### Goal of the exercise
Across the entries below, work out how many lines contain "Definition". Please give the number only.
*** Opening Extracted data ***
(* ===== verification/StartUp.v ===== *)
(** * Starting a VM: the VM controller, the kubelet and the daemons together

    In the cluster of Cluster.v, a VM that is to run does run after a bounded number of rounds in which
    each actor had one turn without a failure, whatever else happened in between. *)

From stdpp Require Import base gmap strings list sets fin_maps sorting.
From Stdlib Require Import ZArith Lia.
From S2P Require Import Prelude GoStd K8s ApiTypes Kube VmValidate PodBuild PodBuildProofs VmController VmControllerProofs Daemon DaemonProofs Cluster.
Open Scope Z_scope.

Section StartUp.
Context `{K : K8s} (params : BuildParams) (node : string).
#[local] Abbreviation cenv := (Cluster.cenv params).
#[local] Abbreviation nenv := (Cluster.nenv params).
#[local] Abbreviation supported := (Cluster.supported params).
#[local] Abbreviation pending := (Cluster.pending node).
#[local] Abbreviation running_pod := (Cluster.running_pod node).
#[local] Abbreviation placed := (Cluster.placed node).
#[local] Abbreviation simple_vm := (Cluster.simple_vm node).
#[local] Abbreviation turn := (Cluster.turn params node).
#[local] Abbreviation turns := (Cluster.turns params node).
#[local] Abbreviation kubelet_turn := (Cluster.kubelet_turn node).
#[local] Abbreviation safe_turns := (Cluster.safe_turns params).
#[local] Abbreviation rounds := (Cluster.rounds node).


(** A VM that can start: admitted, with an interface for each network, to run, and not being deleted. *)
Record startable (vm : VirtualMachine) : Prop := {
  sa_simple : simple_vm vm;
  sa_spec : wf_spec (Spec vm);
  sa_interfaces : ∀ net, net ∈ Networks (Spec vm) →
    is_Some (find_interface (Network_Name net) (Interfaces (Spec_Instance (Spec vm))));
  sa_policy : Spec_RunPolicy (Spec vm) ≠ RunPolicyHalted;
  sa_deletion : om_DeletionTimestamp (vm_meta vm) = None
}.


(** The VM has its finalizer, and its status was reset to start. *)
Definition started (vm : VirtualMachine) : Prop :=
  ContainsFinalizer (vm_meta vm) VMProtectionFinalizer = true ∧ PowerAction (Status vm) = VirtualMachinePowerActionUnset.

(** No pod has been found yet. *)
Definition unplaced (vm : VirtualMachine) : Prop := started vm ∧ NodeName (Status vm) = "".

(** How far the VM is: the number counts down to a running VM. *)
Inductive stage (vm : VirtualMachine) : option Pod → hypervisor → nat → Prop :=
| st_new : Phase (Status vm) = VirtualMachinePhaseUnset → ContainsFinalizer (vm_meta vm) VMProtectionFinalizer = false →
    should_run (Spec_RunPolicy (Spec vm)) VirtualMachinePhaseUnset (PowerAction (Status vm)) = true →
    stage vm None HvEmpty 8
| st_protected : Phase (Status vm) = VirtualMachinePhaseUnset → ContainsFinalizer (vm_meta vm) VMProtectionFinalizer = true →
    should_run (Spec_RunPolicy (Spec vm)) VirtualMachinePhaseUnset (PowerAction (Status vm)) = true →
    stage vm None HvEmpty 7
| st_pending : Phase (Status vm) = VirtualMachinePending → unplaced vm → stage vm None HvEmpty 6
| st_named : Phase (Status vm) = VirtualMachineScheduling → unplaced vm → stage vm None HvEmpty 5
| st_created p : Phase (Status vm) = VirtualMachineScheduling → started vm → own_pod vm p → pending p → stage vm (Some p) HvEmpty 4
| st_podRunning p : Phase (Status vm) = VirtualMachineScheduling → started vm → own_pod vm p → running_pod p →
    stage vm (Some p) HvEmpty 3
| st_scheduled p h : Phase (Status vm) = VirtualMachineScheduled → started vm → placed vm p → h ≠ HvRunning →
    stage vm (Some p) h 2
| st_booted p : Phase (Status vm) = VirtualMachineScheduled → started vm → placed vm p → stage vm (Some p) HvRunning 1
| st_running p : Phase (Status vm) = VirtualMachineRunning → started vm → placed vm p → stage vm (Some p) HvRunning 0.

Definition at_stage (n : nat) (w : cluster) : Prop := startable (cl_vm w) ∧ stage (cl_vm w) (cl_pod w) (cl_hv w) n.

(** Whose turn brings the VM on. *)
Definition mover (n : nat) : option actor :=
  match n with
  | O => None
  | 1%nat | 2%nat => Some (NodeDaemon node)
  | 4%nat => Some Kubelet
  | _ => Some Controller
  end.

#[local] Abbreviation moved := (Cluster.moved at_stage mover).
#[local] Abbreviation advanced := (Cluster.advanced at_stage mover).

(** ** Building the pod succeeds *)

Lemma GetPVC_yields ns v w :
  PVCName v ≠ "" → wp cenv (GetPVC ns v) w (yields (λ o, ∃ pvc, o = Some pvc) w).
Proof.
  unfold GetPVC, PVCName. intros Hn. rewrite decide_False by done. split; [done|]. intros [pvc|e] w' Hx; simpl in Hx.
  - destruct Hx as [_ ->]. split; [done|]. by exists pvc.
  - destruct Hx as [[Hnf _] Hw]. cbn. rewrite Hnf. by destruct Hw as [-> | ->].
Qed.

Lemma IsBlock_yields ns v w : PVCName v ≠ "" → wp cenv (IsBlock ns v) w (yields (λ _, True) w).
Proof.
  intros Hn. unfold IsBlock. eapply wp_yields; [by apply GetPVC_yields|by intros ? w' [pvc ->]|done].
Qed.

Lemma IsReady_yields ns v w : PVCName v ≠ "" → wp cenv (IsReady ns v) w (yields (λ b, b = true) w).
Proof.
  intros Hn. unfold IsReady. destruct (DataVolume (Volume_Source v)); [|done].
  eapply wp_yields; [by apply GetPVC_yields| |done]. intros ? w' [pvc ->]. split; [done|].
  intros r w1 Hr. simpl in Hr. by apply fallible_yields.
Qed.

Lemma add_vm_volumes_yields vm vs b blocks w :
  (∀ v, v ∈ vs → wf_volume v) → wp cenv (add_vm_volumes params vm vs b blocks) w (yields (λ _, True) w).
Proof.
  revert b blocks w. induction vs as [|v vs IH]; intros b blocks w Hvs; cbn [add_vm_volumes]; [done|].
  eapply (wp_yields _ _ _ (λ _, True)); [|intros [b' bl'] w' _; apply IH; set_solver|done].
  destruct (Hvs v ltac:(set_solver)) as [_ Hs]. unfold add_vm_volume.
  assert (Hclaim : PVCName v ≠ "" → wp cenv (add_claim vm v b) w (yields (λ _, True) w)).
  { intros Hn. unfold add_claim. eapply wp_yields; [by apply IsReady_yields| |done]. intros ? w1 ->.
    eapply wp_yields; [by apply IsBlock_yields| |done]. intros blk w2 _. by destruct (IsHotpluggable v). }
  remember (Volume_Source v) as src eqn:E. destruct Hs; try done; cbn;
    (eapply wp_yields; [apply Hclaim; unfold PVCName; by rewrite <- E| |done]); by intros [b' blk] w' _.
Qed.

Lemma add_vhost_user_yields iface nad b n : supported nad → ∃ x, add_vhost_user params iface (nad_Config nad) b n = Ok x.
Proof.
  intros (cfg & E & Ht). unfold add_vhost_user. rewrite E. repeat case_decide; eauto. naive_solver.
Qed.

Context {L : QuantityLaws K} (M : MetaLaws K).

Lemma add_multus_yields vm i iface m b n w : wp cenv (add_multus params vm i iface m b n) w (yields (λ _, True) w).
Proof.
  unfold add_multus. split; [done|]. intros r w' Hr. simpl in Hr. apply fallible_yields in Hr as [Hk Hr].
  eapply wp_mono; [intros ? ?; by apply yields_trans|]. cbn [pbind]. destruct r as [nad|e]; [|done].
  set (rn := default _ _). assert (∃ b', (if decide (rn = "") then Returned b else incrementContainerResource rn b) = Returned b') as [b' ->].
  { case_decide; [by exists b|]. destruct (incrementContainerResource_spec rn b) as (q & l & ->). eauto. }
  cbn [or_crash]. destruct (VhostUser (Binding iface)); [|done].
  edestruct (add_vhost_user_yields iface nad) as [[b1 n1] ->]; done.
Qed.

Lemma add_vm_networks_yields vm i nets b elems n w :
  (∀ net, net ∈ nets → is_Some (find_interface (Network_Name net) (Interfaces (Spec_Instance (Spec vm))))) →
  wp cenv (add_vm_networks params vm i nets b elems n) w (yields (λ _, True) w).
Proof.
  revert i b elems n w. induction nets as [|net nets IH]; intros i b elems n w Hn; cbn [add_vm_networks]; [done|].
  destruct (Hn net) as [iface ->]; [set_solver|]. destruct (Multus (Network_Source net)) as [m|]; [|apply IH; set_solver].
  eapply (wp_yields _ _ _ (λ _, True)); [apply add_multus_yields| |done]. intros [[b' el] n'] w' _. apply IH. set_solver.
Qed.

(** [json.Marshal] of the VM and of the networks does not fail. *)
Hypothesis marshals : (∀ vm, ∃ json, MarshalVM params vm = Ok json) ∧ (∀ l, ∃ json, MarshalNetworks params l = Ok json).

Lemma buildVMPod_yields vm w :
  startable vm → wp cenv (buildVMPod params vm) w
    (yields (λ r, (∃ b, fst r = finish params vm b) ∧ same_vm vm (snd r)) w).
Proof.
  intros [_ Hs Hi _ _]. unfold buildVMPod.
  destruct (incrementContainerResource_spec "devices.virtink.io/kvm" (initial vm)) as (q & l & ->). cbn [outcome_bind].
  edestruct (incrementContainerResource_spec "devices.virtink.io/tun") as (q' & l' & ->). cbn [or_crash].
  eapply (wp_yields _ _ _ (λ _, True)); [apply add_vm_volumes_yields; by apply Forall_forall, wfs_volumes| |done].
  intros [b blocks] w1 _. eapply (wp_yields _ _ _ (λ _, True)); [by apply add_vm_networks_yields| |done].
  intros [b' elems] w2 _. destruct marshals as [Hm Hn].
  assert (∃ b2, (match elems with [] => Ok b' | _ => match MarshalNetworks params elems with
      | Err e => Err (ErrFmt "marshal networks" e) | Ok json => Ok (set_annot "k8s.v1.cni.cncf.io/networks" json b') end end)
    = Ok b2) as [b2 ->].
  { destruct elems as [|el elems]; [by eexists|]. destruct (Hn (el :: elems)) as [json ->]. by eexists. }
  destruct (Hm (shared_vm vm b2)) as [json ->]. split; [done|]. split; [by eexists|]. apply shared_vm_same.
Qed.

(** ** What a stage depends on *)

Lemma at_stage_kept n w w' : kept w w' → at_stage n w → at_stage n w'.
Proof. intros (E1 & E2 & E3 & _). unfold at_stage. by rewrite E1, E2, E3. Qed.



Lemma stage_own_pod n w : at_stage n w → ∀ p, cl_pod w = Some p → own_pod (cl_vm w) p.
Proof. intros [_ Hs] p E. rewrite E in Hs. inversion Hs; subst; unfold placed in *; tauto. Qed.

(** A change of the status that keeps the VM simple. *)
Lemma startable_status vm s : startable vm → simple_vm (set_Status s vm) → startable (set_Status s vm).
Proof. intros [] Hs. by destruct vm; split. Qed.
#[local] Hint Resolve at_stage_kept : virtink.
Lemma not_gone w : startable (cl_vm w) → ¬ gone w.
Proof. intros Hs [Hd _]. rewrite (sa_deletion _ Hs) in Hd. by destruct Hd. Qed.

(** ** The steps of the VM controller *)







(** What [reconcile] leaves to [Reconcile]: the VM whose status is to be stored. *)
Definition reconciled (n : nat) (r : VirtualMachine * option goerror) (w1 : cluster) : Prop :=
  om_UID (vm_meta (fst r)) = om_UID (vm_meta (cl_vm w1)) ∧ moved Controller n (Status (fst r)) w1.

Lemma reconciled_kept n m w w1 vm e :
  at_stage n w → kept w w1 → om_UID (vm_meta vm) = om_UID (vm_meta (cl_vm w)) → at_stage m (store (Status vm) w) → (m ≤ n)%nat →
  (cl_failed w1 = false → mover n = Some Controller → (m < n)%nat) → reconciled n (vm, e) w1.
Proof.
  intros Hn Hk Hu Hm Hle Hlt. split; [|by eapply (moved_kept _ _ at_stage_kept)]. destruct Hk as (E & _). simpl. congruence.
Qed.

(** The turn failed, or was not the controller's, and the VM is as it was. *)
Lemma reconciled_same n w w1 vm e :
  at_stage n w → kept w w1 → om_UID (vm_meta vm) = om_UID (vm_meta (cl_vm w)) → Status vm = Status (cl_vm w) →
  (mover n = Some Controller → cl_failed w1 = true) → reconciled n (vm, e) w1.
Proof.
  intros Hn Hk Hu Es Hf. split; [destruct Hk as (E & _); simpl; congruence|]. simpl. rewrite Es. by apply (moved_same _ _ at_stage_kept).
Qed.

Lemma protect_moves w :
  at_stage 8 w → wp cenv (update_vm (set_meta (AddFinalizer (vm_meta (cl_vm w)) VMProtectionFinalizer) (cl_vm w))) w (reconciled 8).
Proof.
  intros Hn. set (vm1 := set_meta _ _). destruct (AddFinalizer_spec (MetaLaws := M) (vm_meta (cl_vm w)) VMProtectionFinalizer) as (l & El & Hl).
  assert (Es : set_Status (Status (cl_vm w)) vm1 = vm1) by (subst vm1; by destruct (cl_vm w)).
  assert (Eu : om_UID (vm_meta vm1) = om_UID (vm_meta (cl_vm w))) by (subst vm1; rewrite El; destruct (cl_vm w) as [[] ? ?]; done).
  assert (H7 : ∀ b, at_stage 7 (mkCluster vm1 (cl_pod w) (cl_hv w) b)).
  { intros b. destruct Hn as [Hs Hst]. destruct w as [vm po h f]. simpl in *. split; simpl.
    - destruct Hs as [[] ? ? ? ?]. subst vm1. rewrite El. destruct vm as [[] ? ?]. by split.
    - inversion Hst; subst. apply st_protected; [by destruct vm| |by destruct vm].
      rewrite (ContainsFinalizer_spec (MetaLaws := M)). apply bool_decide_true. simpl. rewrite El.
      destruct vm as [[] ? ?]. apply Hl. by left. }
  split; [done|]. intros r w1 Hr. simpl in Hr. rewrite Es in Hr. destruct r as [vm'|e]; cbn.
  - destruct Hr as [-> ->]. split; [done|]. split; [exists 7%nat; split; [lia|apply H7]|]. exists 7%nat.
    split_and!; [lia| |lia]. apply H7.
  - destruct Hr as [_ [-> | ->]].
    + apply (reconciled_same _ w); [done|by apply kept_fail|done|by rewrite <- Es; destruct (cl_vm w)|done].
    + split; [done|]. split; [exists 7%nat; split; [lia|apply H7]|]. exists 7%nat. split_and!; [lia|apply H7|lia].
Qed.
*** Closing Extracted data ***
### Answer box
5